J’en ai fini avec Madame Nay. De toute manière, je crois qu’elle comprend très bien. Et qu’elle fait semblant de ne pas vouloir le comprendre. Parce qu’il y a une autre raison. Ce qui se passe sur internet, c’est de la concurrence déloyale pour elle. Pensez-donc. Des gens qui éteignent la radio le samedi matin et qui courent sur leur bécane pour voir s’il n’y a pas des chroniques plus intéressantes[2. Sans compter ceux  qui l’allument le jeudi soir et qui s’exclament :«Merde, on est jeudi, c’est pas Natacha, c’est l’autre ».]. Si ça se trouve, il y en a qui écrivent bénévolement, juste pour le plaisir de partager leurs analyses à tous ceux qui voudront bien les lire. Cela existe et c’est effectivement très dangereux pour Madame Nay. Parce que chez Lagardère, un jour, ils vont finir par s’apercevoir qu’une chronique pour comparer internet à la Stasi, on peut l’avoir pour moins cher. Et moi, finalement, j’ai bien écouté toutes les chroniques libérales de Catherine Nay. Sur la compétitivité, tout ça… Alors je dis à Monsieur Olivennes, ce que fait Madame Nay, je vous le fais pour la moitié. Cher David Abiker, vous voulez bien vous charger de faire lire mon papier à votre nouveau dirlo ?

On me souffle dans mon oreillette que Monsieur Olivennes, c’est celui qui a pondu le rapport qui a abouti à la loi Hadopi. Caramba ! C’est raté. Ne vous donnez pas la peine, David.

13 commentaires

  1. Ce délire de la transparence remonte aux anabaptistes, une secte de protestants ultrafondamentalistes partis de suisse et de la vallée du Rhin. Ils ne mettaient pas de rideaux aux fenêtres afin que chacun puisse voir comment ils vivaient vertueusement…

  2. de toute façons,je n »ai jamais pue l »encadrer,,,
    hautaine,se croyant tout permis,il est vrais la femme DE se brave gaulliste,,,,
    au fait,depuis tant d »année,y aurait t »il conflit d »intérêt,,,,,,,,
    et la retraite Madame,pensez y,,,des jeunes vous remplacerons sans AUCUNE difficulté,,

  3. Elle et d’autres comme beaucoup de journalistes croient détenir la science infuse et la diffuse.
    Europe 1 aux ordres du pouvoir Sarkosyste ne peut pas déroger a la règle
    par contre je verrai bien Natachy en lieue et place d’Arlette
    ce serait pas mal NON ?

  4. @Patriote

    On ne peut pas dire que Europe1 soit aux ordres. La plupart des journalistes font leur boulot en se déterminant en leur âme et conscience. le problème, c’est qu’il y avait jusque au référendum sur le TCE, un formatage, surtout sur l’Europe, la mondialisation (les vrais sujets, en fait). Les radios ont compris après 2005 qu’elles devaient diversifier leur offre éditoriale. D’où les débats entre journalistes qui ne sont vraiment pas d’accord entre eux, type 18-20 d’E1 ou « on refait le monde » sur RTL.

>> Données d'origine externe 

(** C7, amended: a string given as [textLines] is split on newlines and on
    pipes, the members of a list are taken as they are, every piece is trimmed
    and the empty ones are dropped; when at least one line is left, [apply]
    does not wrap (no text is measured and the measuring canvas is not
    touched): the content element shows these lines joined by newlines and,
    [buildMask] returning its image, is masked with the image built from
    exactly these lines.  For the two lines ["Line one"] and ["Line two"] the
    lines are these two. *)
Theorem apply_manual_lines
        (numberToString : Q -> jsstring)
        (percentEncode : jsstring -> jsstring)
        (measureText : jsstring -> jsstring -> Q)
        (getComputedStyle : Element -> ComputedStyle)
        (getBoundingClientRect : Element -> Box)
        (o : Options) (w : World) (container content : Element) :
  containerOf o w = Some container ->
  contentOf o w = Some content ->
  normalizeLines (textLines o) <> [] ->
  let lines := normalizeLines (textLines o) in
  let shown := withText content (join newline lines) in
  let built :=
    buildMask numberToString percentEncode lines
      (maskMetrics (getMetrics getComputedStyle getBoundingClientRect shown)
                   lines) in
  (forall s : jsstring,
      normalizeLines (TLString s)
      = filter JsString.truthy (map trim (splitLinesOrPipe s)))
  /\ (forall l : list jsstring,
         normalizeLines (TLArray l) = filter JsString.truthy (map trim l))
  /\ normalizeLines (TLArray [js "Line one"; js "Line two"])
     = [js "Line one"; js "Line two"]
  /\ exists (outcome : Completion unit) (w' : World),
      apply numberToString percentEncode measureText
            getComputedStyle getBoundingClientRect (ArgObject o) w
      = (outcome, w')
      /\ (exists e : Element,
             contentOf o w' = Some e
             /\ textContent e = join newline lines)
      /\ (forall image : MaskImage,
             built = Normal image ->
             outcome = Normal tt
             /\ contentOf o w'
                = Some (withStyle shown (maskStyle numberToString image)))
      /\ measureCanvas w' = measureCanvas w
      /\ console w' = console w
      /\ forall measureText' : jsstring -> jsstring -> Q,
          apply numberToString percentEncode measureText'
                getComputedStyle getBoundingClientRect (ArgObject o) w
          = (outcome, w').
Proof.
  intros Hk Hc Hlines lines shown built.
  split; [intros [|c s]; reflexivity|].
  split; [reflexivity|]. split; [reflexivity|].
  assert (Hshown : forall doc e,
             getElementById (orDefault (contentId o) (js "bright-content")) doc
             = Some e ->
             forall e', getElementById
                          (orDefault (contentId o) (js "bright-content"))
                          (storeElement
                             (orDefault (contentId o) (js "bright-content"))
                             e' doc) = Some e').
  { intros doc e He e'. now apply getElementById_store with (e := e). }
  assert (Hsame : forall measureText' : jsstring -> jsstring -> Q,
             apply numberToString percentEncode measureText'
                   getComputedStyle getBoundingClientRect (ArgObject o) w
             = apply numberToString percentEncode measureText
                     getComputedStyle getBoundingClientRect (ArgObject o) w).
  { intros measureText'. cbn [apply].
    now rewrite !(applyOptions_manual _ _ _ _ _ o w container content
                    Hk Hc Hlines). }
  cbn [apply] in Hsame |- *.
  rewrite (applyOptions_manual _ _ _ _ _ o w container content Hk Hc Hlines)
    in Hsame |- *.
  fold lines shown in Hsame |- *. unfold paintMask in Hsame |- *.
  fold built in Hsame |- *.
  destruct built as [image|err] eqn:Ebuilt.
  - eexists _, _. split; [reflexivity|].
    split; [|split; [|split; [|split]]].
    + eexists. split.
      * unfold contentOf, setDocument. cbn [document].
        eapply Hshown, Hshown, Hc.
      * reflexivity.
    + intros image' [= <-]. split; [reflexivity|].
      unfold contentOf, setDocument. cbn [document].
      eapply Hshown, Hshown, Hc.
    + reflexivity.
    + reflexivity.
    + exact Hsame.
  - eexists _, _. split; [reflexivity|].
    split; [|split; [|split; [|split]]].
    + eexists. split.
      * unfold contentOf, setDocument. cbn [document]. eapply Hshown, Hc.
      * reflexivity.
    + intros image' [=].
    + reflexivity.
    + reflexivity.
    + exact Hsame.
Qed.

Lemma apply_manual_lines_witness :
  exists w' : World,
    SampleHost.run
      (ArgObject {| containerId := None; contentId := None;
                    textLines := TLArray [js "Line one"; js "Line two"] |})
      (SampleHost.page (js "Hello")) = (Normal tt, w')
    /\ option_map textContent
                  (getElementById (js "bright-content") (document w'))
       = Some (js "Line one" ++ newline ++ js "Line two")
    /\ measureCanvas w' = false.
Proof.
  destruct (apply_manual_lines
              SampleHost.numberToString SampleHost.percentEncode
              SampleHost.measureText SampleHost.getComputedStyle
              SampleHost.getBoundingClientRect
              {| containerId := None; contentId := None;
                 textLines := TLArray [js "Line one"; js "Line two"] |}
              (SampleHost.page (js "Hello"))
              (SampleHost.element 1 None [])
              (SampleHost.element 2 None (js "Hello")))
    as [_ [_ [_ [outcome [w' [Hrun [[e [He Htext]] [Himage [Hcanvas _]]]]]]]]].
  - reflexivity.
  - reflexivity.
  - discriminate.
  - destruct (Himage _ eq_refl) as [-> _].
    exists w'. split; [exact Hrun|]. split; [|exact Hcanvas].
    assert (He' : getElementById (js "bright-content") (document w') = Some e)
      by exact He.
    rewrite He'. cbn [option_map]. rewrite Htext. reflexivity.
Defined.

(** C7 as it was stated fails: a [textLines] that is supplied but blank, here
    the list of one space, normalizes to no line at all, and [apply] falls
    back to the text of the page and wraps it. *)
Lemma apply_manual_lines_counterexample :
  ~ (forall (numberToString : Q -> jsstring)
            (percentEncode : jsstring -> jsstring)
            (measureText : jsstring -> jsstring -> Q)
            (getComputedStyle : Element -> ComputedStyle)
            (getBoundingClientRect : Element -> Box)
            (o : Options) (w : World) (container content : Element),
        containerOf o w = Some container ->
        contentOf o w = Some content ->
        textLines o <> TLUndefined ->
        exists (w' : World) (content' : Element),
          apply numberToString percentEncode measureText
                getComputedStyle getBoundingClientRect (ArgObject o) w
          = (Normal tt, w')
          /\ measureCanvas w' = measureCanvas w
          /\ contentOf o w' = Some content'
          /\ textContent content'
             = join newline (normalizeLines (textLines o))).
Proof.
  intros H.
  destruct (H SampleHost.numberToString SampleHost.percentEncode
              SampleHost.measureText SampleHost.getComputedStyle
              SampleHost.getBoundingClientRect
              {| containerId := None; contentId := None;
                 textLines := TLArray [js " "] |}
              (SampleHost.page (js "Hello"))
              (SampleHost.element 1 None [])
              (SampleHost.element 2 None (js "Hello")))
    as [w' [content' [Hrun [Hcanvas _]]]].
  - reflexivity.
  - reflexivity.
  - discriminate.
  - vm_compute in Hrun. injection Hrun as <-. discriminate Hcanvas.
Qed.

(** * Further properties *)

(** ** The lines of the wrapper *)

Section WrapperLines.

Variable numberToString : Q -> jsstring.
Variable measureText : jsstring -> jsstring -> Q.
Variable metrics : Metrics.

Abbreviation step := (wrapToken numberToString measureText metrics).
Abbreviation wrapSeg := (wrapSegment numberToString measureText metrics).
Abbreviation wide := (tooWide numberToString measureText metrics).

  5. Pas tout à fait d’accord avec vous David…votre raisonnement me rappelle celui du lobby des armes aux USA qui prétend que le colt 45 n’est pas dangereux, seul celui qui a le doigt sur la détente pose un problème. Moi, tant qu’à faire face à un psychopate, je préfère qu’il soit armé d’un lance-pierres que d’une AK 47. Les déviances comportementales ne sont pas nées avec Internet mais Internet leur fournit l’occasion de s’exprimer avec une puissance de feu sans égale et, permet à chacun de devenir délateur sans quitter son salon. D’où toute une série de dérives, de rumeurs, et autres poisons qui ne prendraient pas cette ampleur si la toile n’était pas là pour les relayer.

  6. @Alain Briens

    Vous parlez de colt45. Moi je préfère parler de couteau à pain. On peut effectivement tuer avec un couteau à pain. Mais on peut faire tellement d’autres choses positives comme couper du pain. Alors que le colt 45, lui, n’a qu’un seul usage.

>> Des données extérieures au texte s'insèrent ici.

(** The two outcomes of lines 318-359. *)
Lemma ResolveUnderParent_cases r parent s a s' :
  ResolveUnderParent r parent s = Ok (a, s') ->
  (a = None /\ s' = s
   /\ forall p prow, parent = Some p -> tracks s !! p = Some prow ->
        track_table prow <> ThreadTrackTable
        /\ track_table prow <> ProcessTrackTable)
  \/ (exists p prow row,
        parent = Some p /\ tracks s !! p = Some prow
        /\ a = Some (length (tracks s))
        /\ s' = set_tracks (fun l => l ++ [row]) s
        /\ track_name row = kNullStringId
        /\ ((track_table prow = ThreadTrackTable
             /\ track_table row
                = (if is_counter r then ThreadCounterTrackTable
                   else ThreadTrackTable)
             /\ track_utid row = track_utid prow /\ track_upid row = None)
            \/ (track_table prow = ProcessTrackTable
                /\ track_table row
                   = (if is_counter r then ProcessCounterTrackTable
                      else ProcessTrackTable)
                /\ track_upid row = track_upid prow
                /\ track_utid row = None))).
Proof.
  unfold ResolveUnderParent, IndexOfIn, utid_at, upid_at. intros H.
  destruct parent as [p|]; [|apply ret_Ok in H as [-> ->]; left; done].
  rewrite bind_gets in H. lazy beta iota in H.
  destruct (tracks s !! p) as [prow|] eqn:Hp.
  2:{ rewrite bind_gets in H. lazy beta iota in H. rewrite Hp in H.
      apply ret_Ok in H as [-> ->]. left. split_and!; [done..|].
      intros ? ? [= <-] ?. congruence. }
  destruct (TrackTableKind_eqb (track_table prow) ThreadTrackTable) eqn:Ht.
  { apply TrackTableKind_eqb_eq in Ht. revert H. mstep. rewrite Hp.
    intros [= <- <-]. right. eexists p, prow, _.
    split_and!; try done. left. done. }
  rewrite bind_gets in H. lazy beta iota in H. rewrite Hp in H.
  destruct (TrackTableKind_eqb (track_table prow) ProcessTrackTable) eqn:Hq.
  { apply TrackTableKind_eqb_eq in Hq. revert H. mstep. rewrite Hp.
    intros [= <- <-]. right. eexists p, prow, _.
    split_and!; try done. right. done. }
  apply ret_Ok in H as [-> ->]. left. split_and!; [done..|].
  intros p' prow' [= <-] Hp'. rewrite Hp in Hp'. injection Hp' as <-.
  split; intros Heq; apply TrackTableKind_eqb_eq in Heq; congruence.
Qed.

  7. impossible de passer la censure EUROPE1 sur les commentaires si apparait l’un des sigles : NDA – DLR ou sarkophage ou Sarsoland …
    a moins que mon logon soit mis a l’index depuis 2007 ?

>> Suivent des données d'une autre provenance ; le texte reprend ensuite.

(** X3.  [create_folder] touches the marker key only: whatever the
    probe and the write do, and whether the call returns or raises,
    the local files are unchanged, and the backend is either
    unchanged or has gained the zero-byte object at
    [folder_name + "/"]; every other key keeps what it had. *)
Theorem create_folder_frame
    (self : SimpleStorageService) (folder bucket : string) (w : World) :
  files (snd (create_folder self folder bucket w)) = files w /\
  (objects (snd (create_folder self folder bucket w)) = objects w \/
   objects (snd (create_folder self folder bucket w))
     = <[(bucket, folder ++ "/") := ""]> (objects w)) /\
  (forall b k, (b, k) <> (bucket, folder ++ "/") ->
     objects (snd (create_folder self folder bucket w)) !! (b, k) = objects w !! (b, k)).
Proof.
  assert (H : files (snd (create_folder self folder bucket w)) = files w /\
              (objects (snd (create_folder self folder bucket w)) = objects w \/
               objects (snd (create_folder self folder bucket w))
                 = <[(bucket, folder ++ "/") := ""]> (objects w))).
  { unfold create_folder. py_run.
    destruct (s3_resource self); simpl; [| auto].
    destruct (fault w (ObjectLoad bucket (folder ++ "/"))) as [e|]; simpl.
    - destruct e; simpl; auto.
      destruct (String.eqb code "404"); simpl; [| auto].
      destruct (fault w (PutObject bucket (folder ++ "/"))); simpl; auto.
    - destruct (objects w !! (bucket, folder ++ "/")); simpl; [auto |].
      destruct (fault w (PutObject bucket (folder ++ "/"))); simpl; auto. }
  destruct H as [Hf Ho]. split; [exact Hf |]. split; [exact Ho |].
  intros b k Hne. destruct Ho as [-> | ->]; [reflexivity |].
  apply lookup_insert_ne. congruence.
Qed.

Lemma create_folder_frame_witness :
  objects (snd (create_folder service "f" "b" bucket_b)) !! ("b", "data.csv")
    = objects bucket_b !! ("b", "data.csv").
Proof.
  apply (proj2 (proj2 (create_folder_frame service "f" "b" bucket_b))).
  discriminate.
Defined.

(** X4.  [upload_file] loses nothing: whatever the SDK and the
    operating system do, the local files are afterwards unchanged, or
    the call has returned with [remove=True] having removed exactly
    the source file after its content was stored under the key.  The
    backend is unchanged or holds that content under the key. *)
Theorem upload_file_frame
    (self : SimpleStorageService) (from_filename to_filename bucket : string)
    (remove : bool) (w : World) :
  (files (snd (upload_file self from_filename to_filename bucket remove w)) = files w \/
   (remove = true /\
    fst (upload_file self from_filename to_filename bucket remove w) = Ok tt /\
    files (snd (upload_file self from_filename to_filename bucket remove w))
      = delete from_filename (files w) /\
    exists body,
      files w !! from_filename = Some body /\
      objects (snd (upload_file self from_filename to_filename bucket remove w))
        !! (bucket, to_filename) = Some body)) /\
  (objects (snd (upload_file self from_filename to_filename bucket remove w)) = objects w \/
   exists body,
     files w !! from_filename = Some body /\
     objects (snd (upload_file self from_filename to_filename bucket remove w))
       = <[(bucket, to_filename) := body]> (objects w)).
Proof.
  unfold upload_file. py_run.
  destruct (s3_resource self); simpl; [| auto].
  destruct (fault w (ClientUploadFile from_filename bucket to_filename)); simpl; [auto |].
  destruct (files w !! from_filename) as [body|] eqn:Hfile; simpl; [| auto].
  destruct remove; simpl; [| split; eauto].
  destruct (fault w (OsRemove from_filename)); simpl; [split; eauto |].
  rewrite Hfile. simpl. split; [right | eauto].
  repeat split; try reflexivity.
  exists body. split; [reflexivity | apply lookup_insert_eq].
Qed.

(** X5.  The removal of the local file is not guarded apart: when
    the upload goes through and [os.remove] fails, [upload_file]
    raises the wrapped failure although the object is stored, and the
    local file is still there. *)
Theorem upload_file_remove_fails
    (self : SimpleStorageService) (from_filename to_filename bucket body : string)
    (e : PyExc) (w : World) :
  s3_resource self = Some ServiceResource ->
  files w !! from_filename = Some body ->
  fault w (ClientUploadFile from_filename bucket to_filename) = None ->
  fault w (OsRemove from_filename) = Some e ->
  exists w',
    upload_file self from_filename to_filename bucket true w
      = (Raise (MyException (Cause e)), w') /\
    objects w' !! (bucket, to_filename) = Some body /\
    files w' = files w.
Proof.
  intros Hres Hfile Hup Hrm. eexists. split.
  - unfold upload_file. py_run. rewrite Hres. simpl.
    rewrite Hup. simpl. rewrite Hfile. simpl. rewrite Hrm. reflexivity.
  - simpl. split; [apply lookup_insert_eq | reflexivity].
Qed.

  8. J’adore ce dernier billet très caustique envers cette « journaliste » ou plutôt éditorialiste de plus en plus aigrie de voir que malgré la présence à l’Élysée de son héros, l’américanisation de notre belle France qu’elle juge pourrie et perdue depuis des années ne se fait pas comme elle le voudrait…

  9. « Ce délire de la transparence remonte aux anabaptistes, une secte de protestants ultrafondamentalistes partis de suisse et de la vallée du Rhin. Ils ne mettaient pas de rideaux aux fenêtres afin que chacun puisse voir comment ils vivaient vertueusement… »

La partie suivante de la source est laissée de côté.